One of the most recurring physical locations in many science fiction stories is that of orbiting cities that are, in all cases, accessible only to a few and often consist of luxury tourist attractions and space casinos, where there are few rules (the main one: keep your mouth shut) and no taxes are paid. A sort of free port where no jurisdiction applies.
It's the late seventies when, after the first landings on the Moon, the construction of a space platform was begun. Billions were invested, when suddenly it was decided to completely change the plans and focus on a base on the lunar surface, 'Luna City.' The dilemma at this point was: what to do with the space platform? The answer was its transfer to a private organization, the Satellite City Authority, which presented itself as a non-profit organization that would manage the platform where important scientific workers and an orbital hospital were located.
However, 'Satellite City' soon created its own independent banking system and the Satellite City stock exchange was established, a thorn in the side of all stock markets on Earth, and consequently opened to gaming houses and space tourism activities. A luxury for the few but an incredibly profitable venture.
It's in this context that we meet our anti-hero, private investigator Rex Bader, the protagonist of this novel by Mack Reynolds first published in 1975, which we can clearly consider freely inspired by Raymond Chandler's Philip Marlowe (which private investigator in the world of literature and cinema is not, after all).
Officially, Bader is on Satellite City, on a government assignment and of course incognito, to find out to what extent the activities allowed on the platform and its visitors might be 'legitimate,' where it is said that everything is allowed and anything can be bought. However, soon after having already clashed with the harshness of the local security representatives, he will find himself involved in a sort of international crisis and commissioned by the world's major powers, the United States of America, the Common Europe, and the USSR, to track down the mysterious international criminal and revolutionary leader Che Djilas, who according to intelligence services has found refuge in the City, whose representatives they say are covering his identity in order to favor revolutionary actions aimed at damaging and altering the prevailing geopolitical balance on Earth.

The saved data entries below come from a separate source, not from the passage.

(** C6: normalisation divides by the Euclidean norm with no zero check.
    A vector whose entries are all zero has norm [0], each entry is
    divided by [0] and becomes NaN; the similarity of a zero query or a
    zero stored vector is NaN; and [search] with a non-empty zero query
    returns no hits at all. *)
Theorem C6_zero_norm_division (q w : list float) :
  forallb is_zero q = true -> q <> [] ->
  (forall v : list float, forallb is_zero v = true ->
     norm v = fzero /\ normalize v = map (fun x => fdiv x fzero) v /\
     Forall (fun x => x = S754_nan) (normalize v)) /\
  (length q = length w -> dot (normalize q) (normalize w) = Ok S754_nan /\
                         dot (normalize w) (normalize q) = Ok S754_nan) /\
  (forall loads k t self, fst (search loads q k t self) = Ok [] ).
Proof.
  intros Hq Hne. split; [|split].
  - intros v Hv. split; [apply norm_zero, Hv|split; [apply normalize_zero, Hv|apply normalize_zero_nan, Hv]].
  - intros Hl. assert (normalize q <> []) by (destruct q; [congruence|discriminate]).
    assert (Hlen : length (normalize q) = length (normalize w))
      by (unfold normalize; rewrite !length_map; exact Hl).
    unfold dot. split.
    + apply dot_aux_nan_l; [apply normalize_zero_nan, Hq|assumption|exact Hlen].
    + apply dot_aux_nan_r; [apply normalize_zero_nan, Hq|assumption|symmetry; exact Hlen].
  - intros loads k t self.
    destruct (search loads q k t self) as [[l|e] s'] eqn:E; cbn.
    + apply method_result in E as [-> | (b & b' & _ & Hb)]; [reflexivity|].
      unfold search_body in Hb. split_bind Hb. destruct r as [|k0 ks].
      * injection Hb as <- _. reflexivity.
      * split_bind Hb. injection Hb as <- _.
        apply search_loop_nan in E0; [subst; cbn; unfold py_slice; destruct (Z.leb 0 k); rewrite firstn_nil; reflexivity|].
        intros w' s1 Hd. unfold dot in Hd.
        destruct (Nat.eq_dec (length q) (length w')) as [Heq|Hneq].
        -- assert (normalize q <> []) by (destruct q; [congruence|discriminate]).
           rewrite dot_aux_nan_l in Hd; [congruence|apply normalize_zero_nan, Hq|assumption|].
           unfold normalize; rewrite length_map; exact Heq.
        -- exfalso. apply dot_aux_length in Hd. unfold normalize in Hd.
           rewrite !length_map in Hd. exact (Hneq Hd).
    + pose proof (method_never_raises [] (search_body loads q k t) self) as [a Ha].
      unfold search in E. rewrite E in Ha. discriminate.
Qed.
(** Halving a valid positive finite number: the rank of the result is
    the rank of the nearest number to the exact half. *)
Lemma SFdiv_two_finite (m : positive) (e : Z) :
  bounded prec emax m e = true ->
  let r := SFdiv prec emax (S754_finite false m e) SFtwo in
  nonneg r = true
  /\ ord r = Z.min (nearest_rank (Zpos m) (e - 1)) (2047 * 2 ^ 52).
Proof.
  intros Hb r. unfold r, SFtwo, SFdiv, SFdiv_core_binary. cbn [xorb].
  destruct (bounded_inv m e Hb) as (He & Hd & Hn & _).
  destruct (mantissa_bounds m e Hb) as [Hm Hnm].
  pose proof (half_exponent m e Hb) as Hhalf.
  change (Zdigits2 (Zpos 4503599627370496)) with 53.
  cbn [Zdigits2]. rewrite fexp_eq.
  set (d := Zpos (digits2_pos m)) in *.
  destruct (Z.eq_dec e (-1074)) as [He0 | He1].
  - (* the smallest exponent: the half is rounded at that exponent *)
    subst e.
    replace (Z.min (Z.max (d + -1074 - (53 + -51) - 53) (-1074)) (-1074 - -51)) with (-1074) by lia.
    replace (-1074 - -51 - -1074) with 51 by lia.
    rewrite Z.shiftl_mul_pow2 by lia.
    rewrite div_eucl_div_mod.
    assert (Hq : Zpos m * 2 ^ 51 / 4503599627370496 = Zpos m / 2).
    { change 4503599627370496 with (2 * 2 ^ 51).
      rewrite Z.div_mul_cancel_r by lia. reflexivity. }
    assert (Hr : (Zpos m * 2 ^ 51) mod 4503599627370496 = (Zpos m mod 2) * 2 ^ 51).
    { change 4503599627370496 with (2 * 2 ^ 51).
      rewrite Zmult_mod_distr_r. reflexivity. }
    rewrite Hq, Hr.
    assert (Hloc : new_location 4503599627370496 (Zpos m mod 2 * 2 ^ 51)
                   = if Z.even (Zpos m) then loc_Exact else loc_Inexact Eq).
    { unfold new_location. change (Z.even 4503599627370496) with true. cbn iota.
      unfold new_location_even. rewrite Zmod_even.
      destruct (Z.even (Zpos m)); reflexivity. }
    rewrite Hloc.
    assert (Hhalfpos : 0 <= Zpos m / 2) by (apply Z.div_pos; lia).
    assert (Hhalfup : Zpos m / 2 < 2 ^ 53)
      by (apply Z.div_lt_upper_bound; numerals; lia).
    assert (Hdig : Zdigits2 (Zpos m / 2) <= 53).
    { destruct (Zpos m / 2) as [ | p | p] eqn:Ep; simpl; try lia.
      apply digits_le_53. lia. }
    assert (Hdig0 : 0 <= Zdigits2 (Zpos m / 2)).
    { destruct (Zpos m / 2) as [ | p | p]; simpl; lia. }
    assert (Hround : round_nearest_even (Zpos m / 2)
                       (if Z.even (Zpos m) then loc_Exact else loc_Inexact Eq)
                     = rne (Zpos m) 1).
    { unfold rne. rewrite Z.pow_1_r, Zmod_even.
      destruct (Z.even (Zpos m)); reflexivity. }
    assert (Hup : 0 <= rne (Zpos m) 1 <= 2 ^ 53).
    { split; [apply rne_lower; lia | ].
      apply rne_upper; [lia | ]. rewrite Z.pow_1_r. numerals. lia. }
    unfold binary_round_aux.
    assert (Hfirst : shr_fexp prec emax (Zpos m / 2) (-1074)
                       (if Z.even (Zpos m) then loc_Exact else loc_Inexact Eq)
                     = (shr_record_of_loc (Zpos m / 2)
                          (if Z.even (Zpos m) then loc_Exact else loc_Inexact Eq), -1074)).
    { unfold shr_fexp. rewrite fexp_eq. apply shr_nonpos. lia. }
    rewrite Hfirst.
    assert (Hback : round_nearest_even
                      (shr_m (shr_record_of_loc (Zpos m / 2)
                                (if Z.even (Zpos m) then loc_Exact else loc_Inexact Eq)))
                      (loc_of_shr_record
                         (shr_record_of_loc (Zpos m / 2)
                            (if Z.even (Zpos m) then loc_Exact else loc_Inexact Eq)))
                    = rne (Zpos m) 1).
    { rewrite <- Hround. destruct (Z.even (Zpos m)); reflexivity. }
    rewrite Hback.
    rewrite (round_tail false (-1074) (rne (Zpos m) 1)) by lia.
    split.
    + unfold decode. destruct (rne (Zpos m) 1) as [ | p | p]; [reflexivity | | lia].
      destruct (_ =? _); destruct (_ <=? _); reflexivity.
    + rewrite ord_decode by lia.
      unfold nearest_rank. cbn [Zdigits2]. fold d. rewrite fexp_eq.
      replace (Z.max (d + (-1074 - 1) - 53) (-1074)) with (-1074) by lia.
      replace (-1074 - (-1074 - 1)) with 1 by lia. reflexivity.
  - (* above the smallest exponent: the half is exact *)
    assert (Hd53 : d = 53) by (apply Hn; lia).
    replace (Z.min (Z.max (d + e - (53 + -51) - 53) (-1074)) (e - -51))
      with (Z.max (e - 2) (-1074)) by lia.
    set (e' := Z.max (e - 2) (-1074)).
    set (s := e - -51 - e').
    assert (Hs : s = 52 \/ s = 53) by (unfold s, e'; lia).
    assert (Hshift : match s with
                     | 0 => Zpos m
                     | Zpos _ => Z.shiftl (Zpos m) s
                     | Zneg _ => 0
                     end = Zpos m * 2 ^ (s - 52) * 4503599627370496).
    { destruct Hs as [-> | ->]; rewrite Z.shiftl_mul_pow2 by lia;
        [ change (2 ^ (52 - 52)) with 1 | change (2 ^ (53 - 52)) with 2 ];
        numerals; lia. }
    rewrite Hshift, div_eucl_div_mod.
    rewrite Z.div_mul, Z.mod_mul by lia.
    change (new_location 4503599627370496 0) with loc_Exact.
    assert (Hj : 0 <= s - 52) by lia.
    pose proof (pow2_pos _ Hj) as HPj.
    destruct (Zpos m * 2 ^ (s - 52)) as [ | p | p] eqn:Ep; try lia.
    assert (Hdp : Zpos (digits2_pos p) = 53 + (s - 52)).
    { rewrite <- Hd53. apply (digits_scale m (s - 52) p); [lia | symmetry; exact Ep]. }
    assert (Hep : e' <= fexp prec emax (Zpos (digits2_pos p) + e')).
    { rewrite Hdp, fexp_eq. unfold s, e' in *. lia. }
    destruct (binary_round_aux_exact false p e' Hep) as (Hr & Hq & Hlow).
    rewrite Hr. split.
    + unfold decode.
      destruct (rne (Zpos p) (fexp prec emax (Zpos (digits2_pos p) + e') - e'))
        as [ | p' | p']; [reflexivity | | lia].
      destruct (_ =? _); destruct (_ <=? _); reflexivity.
    + rewrite ord_decode; [ | rewrite fexp_eq; lia | exact Hq | exact Hlow].
      f_equal.
      change ((fexp prec emax (Zpos (digits2_pos p) + e') + 1074) * 2 ^ 52
              + rne (Zpos p) (fexp prec emax (Zpos (digits2_pos p) + e') - e'))
        with (nearest_rank (Zpos p) e').
      rewrite <- Ep.
      replace e' with (e - 1 - (s - 52)) at 1 by (unfold s; lia).
      apply nearest_rank_scale; [lia | lia | ].
      cbn [Zdigits2]. exact Hhalf.
Qed.
Lemma merge_step_length self top :
  coherent self → get_most_common (tcounts self) = Some top → frequency top ≠ 1 →
  (2 ≤ length (encoded_tokens (merge_step self top)) < length (encoded_tokens self))%nat.
Proof.
  intros Hc Hget Hf. rewrite Hc in Hget.
  apply most_common_occurs in Hget as (Hin & Hocc & Hpos).
  rewrite merge_step_stream.
  pose proof (greedy_length (first_token top) (second_token top) (mint_token self)
                (encoded_tokens self)) as [Hlen Hhalf].
  pose proof (greedy_merges_pos _ _ _ Hin) as Hm.
  pose proof (occ_le_length (_key top) (adjacent (encoded_tokens self))) as Hle.
  rewrite adjacent_length in Hle. lia.
Qed.

Lemma merge_step_max self top :
  coherent self → get_most_common (tcounts self) = Some top →
  ∃ m, py_max Z.ltb (encoded_tokens (merge_step self top)) = Some m ∧ mint_token self ≤ m
       ∧ m ∈ encoded_tokens (merge_step self top).
Proof.
  intros Hc Hget. pose proof (merge_step_mint_in _ _ Hc Hget) as Hin.
  destruct (py_max_Z (encoded_tokens (merge_step self top))) as (m & Hm & Hmin & Hmax).
  { intros Hnil. rewrite Hnil in Hin. by apply elem_of_nil in Hin. }
  exists m. split_and!; [done| |done]. by apply Hmax.
Qed.

(** [train] returns on every coherent state with at least two symbols:
    each repetition shortens the stream. *)
Lemma train_terminates fuel self :
  coherent self →
  (2 ≤ length (encoded_tokens self) ≤ fuel + 2)%nat →
  ∃ self', train fuel self = Ok self'.
Proof.
  revert self. induction fuel as [|fuel IH]; intros self Hc Hlen; simpl.
  all: unfold swap_top.
  all: destruct (get_most_common (tcounts self)) as [top|] eqn:Hget;
    [|exfalso; rewrite Hc in Hget;
      pose proof (count_nonempty (encoded_tokens self) ltac:(lia)) as Hne;
      destruct (count (encoded_tokens self)); [done|discriminate]].
  all: destruct (Z.eqb_spec (frequency top) 1) as [Hf|Hf]; [by eexists|].
  all: destruct (merge_step_max _ _ Hc Hget) as (m & -> & _).
  all: pose proof (merge_step_length _ _ Hc Hget Hf) as Hl.
  all: destruct (m + 1 =? _); [by eexists|].
  - lia.
  - apply IH; [done|lia].
Qed.

(** More fuel does not change a result. *)
Lemma train_fuel_mono fuel fuel' self self' :
  train fuel self = Ok self' → (fuel ≤ fuel')%nat → train fuel' self = Ok self'.
Proof.
  revert fuel' self. induction fuel as [|fuel IH]; intros fuel' self; simpl;
    destruct (swap_top self) as [[[] s1]| |] eqn:Hs; try done.
  - destruct fuel'; simpl; by rewrite Hs.
  - destruct fuel'; simpl; by rewrite Hs.
  - intros Ht Hle. destruct fuel' as [|fuel']; [lia|]. simpl. rewrite Hs.
    apply IH; [done|lia].
Qed.

Lemma adjacent_elem l a b : (a, b) ∈ adjacent l → a ∈ l ∧ b ∈ l.
Proof.
  induction l as [|x [|y l] IH]; [by intros ?%elem_of_nil..|].
  intros [[= -> ->]|Hin]%elem_of_cons; [set_solver|].
  destruct (IH Hin). set_solver.
Qed.

Lemma tables_ok_init tokens v : tables_ok (init tokens v).
Proof. split_and!; [done|intros ???|intros ???]; simpl in *; by simplify_map_eq. Qed.
(** X4: the script coerces Likes, Comments, Shares and Clicks after it
    has filtered (lines 55 to 59 come after lines 43 to 52); on a table
    with its columns this gives the same table as coercing first and
    filtering afterwards, for the date filter and for the keyword
    filter. *)
Theorem coerce_metrics_commutes_with_filters
    (df : DataFrame) (date_range : list Z) (keyword : text) :
  "Date" ∈ columns df → "Post" ∈ columns df →
  "Likes" ∈ columns df → "Comments" ∈ columns df →
  "Shares" ∈ columns df → "Clicks" ∈ columns df →
  (d ← fst <$> date_filter date_range df; coerce_metrics d)
  = (d ← coerce_metrics df; fst <$> date_filter date_range d)
  ∧ (d ← keyword_filter keyword df; coerce_metrics d)
    = (d ← coerce_metrics df; keyword_filter keyword d).
Proof.
  intros Hd Hp Hl Hc Hs Hk.
  assert (∀ c, c ∈ metric_columns → c ≠ "Date" ∧ c ≠ "Post") as Hne.
  { intros c Hin. apply list_elem_of_In in Hin. simpl in Hin.
    destruct Hin as [<-|[<-|[<-|[<-|[<-|[<-|[]]]]]]]; done. }
  split.
  - destruct (decide (length date_range = 2%nat)) as [Hlen|Hlen].
    + destruct date_range as [|s [|e [|? ?]]]; try discriminate Hlen.
      rewrite date_filter_pair by done. run_result.
      rewrite <- coerce_metrics_select; try done.
      * rewrite coerce_metrics_present by done. run_result.
        rewrite date_filter_pair by by do 5 apply assign_keeps_column. done.
      * intros [i m] c v Hin. destruct (Hne c Hin) as [? _].
        unfold in_range. simpl. by rewrite cell_at_insert_ne.
    + rewrite date_filter_not_pair by done. run_result.
      rewrite coerce_metrics_present by done. run_result.
      by rewrite date_filter_not_pair.
  - destruct keyword as [|a k].
    { unfold keyword_filter. run_result.
      rewrite coerce_metrics_present by done. done. }
    rewrite coerce_metrics_present by done. run_result.
    rewrite !keyword_filter_nonempty
      by (done || by do 5 apply assign_keeps_column).
    destruct (re_compile (a :: k)) as [found|e]; run_result; [|done].
    rewrite <- coerce_metrics_select; try done.
    + rewrite coerce_metrics_present by done. done.
    + intros [i m] c v Hin. destruct (Hne c Hin) as [_ ?].
      simpl. by rewrite cell_at_insert_ne.
Qed.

His mission is particularly complex and nearly impossible if one considers what is the true nature of Satellite City and the Satellite City Authority, behind which actually hide the main mafia families of the planet, led by the boss of bosses Don Nicola 'Big Nick' Mangano. A corporation that is just one of many in the USA run directly by mafia associations, believed to have infiltrators and their own representatives even within the same government institutions.
From this perspective, Mack Reynolds is certainly ahead of his time, representing in detail the functioning of that ultimate phase of mafia evolution and reconstructing its history from the 1200s-1300s with its Sicilian roots to the events in the USA of his days. We are, after all, in front of an author as imaginative as he is endowed with great intelligence, capable of opening spaces within the narrative to reflections of a geopolitical nature that surpass the years of the cold war and look forward twenty-thirty years to our days. Critical of the United States of America as much as of the Western world as a whole and the Soviet Union, Reynolds focuses his attention on those international balances that would become the main topic of discussion in the years to come and are somehow also current themes.
All this happens mostly through the dialogues between characters and in a context where true science at some point also meets spiritism and superstition, to the theorization of the possibility of the existence of subjects with telekinetic abilities amplified by the use of hallucinogenic drugs and the mention of a figure as popular as eccentric as that of the Italian spiritualist and medium Eusapia Palladino.
'Satellite City' is a science fiction novel with the style of genre classics mixed with the typical flavors of spy stories and a certain irony that can be typical of both genres and facilitates reading an engaging story where all the most typical figures of the hard-boiled imagination of Chandler and Dashiel Hammett can be found, making this short novel an engaging narrative written in a simple, straightforward, clean manner, just as we fans of the more 'classic' style of science fiction and less cerebral works like it.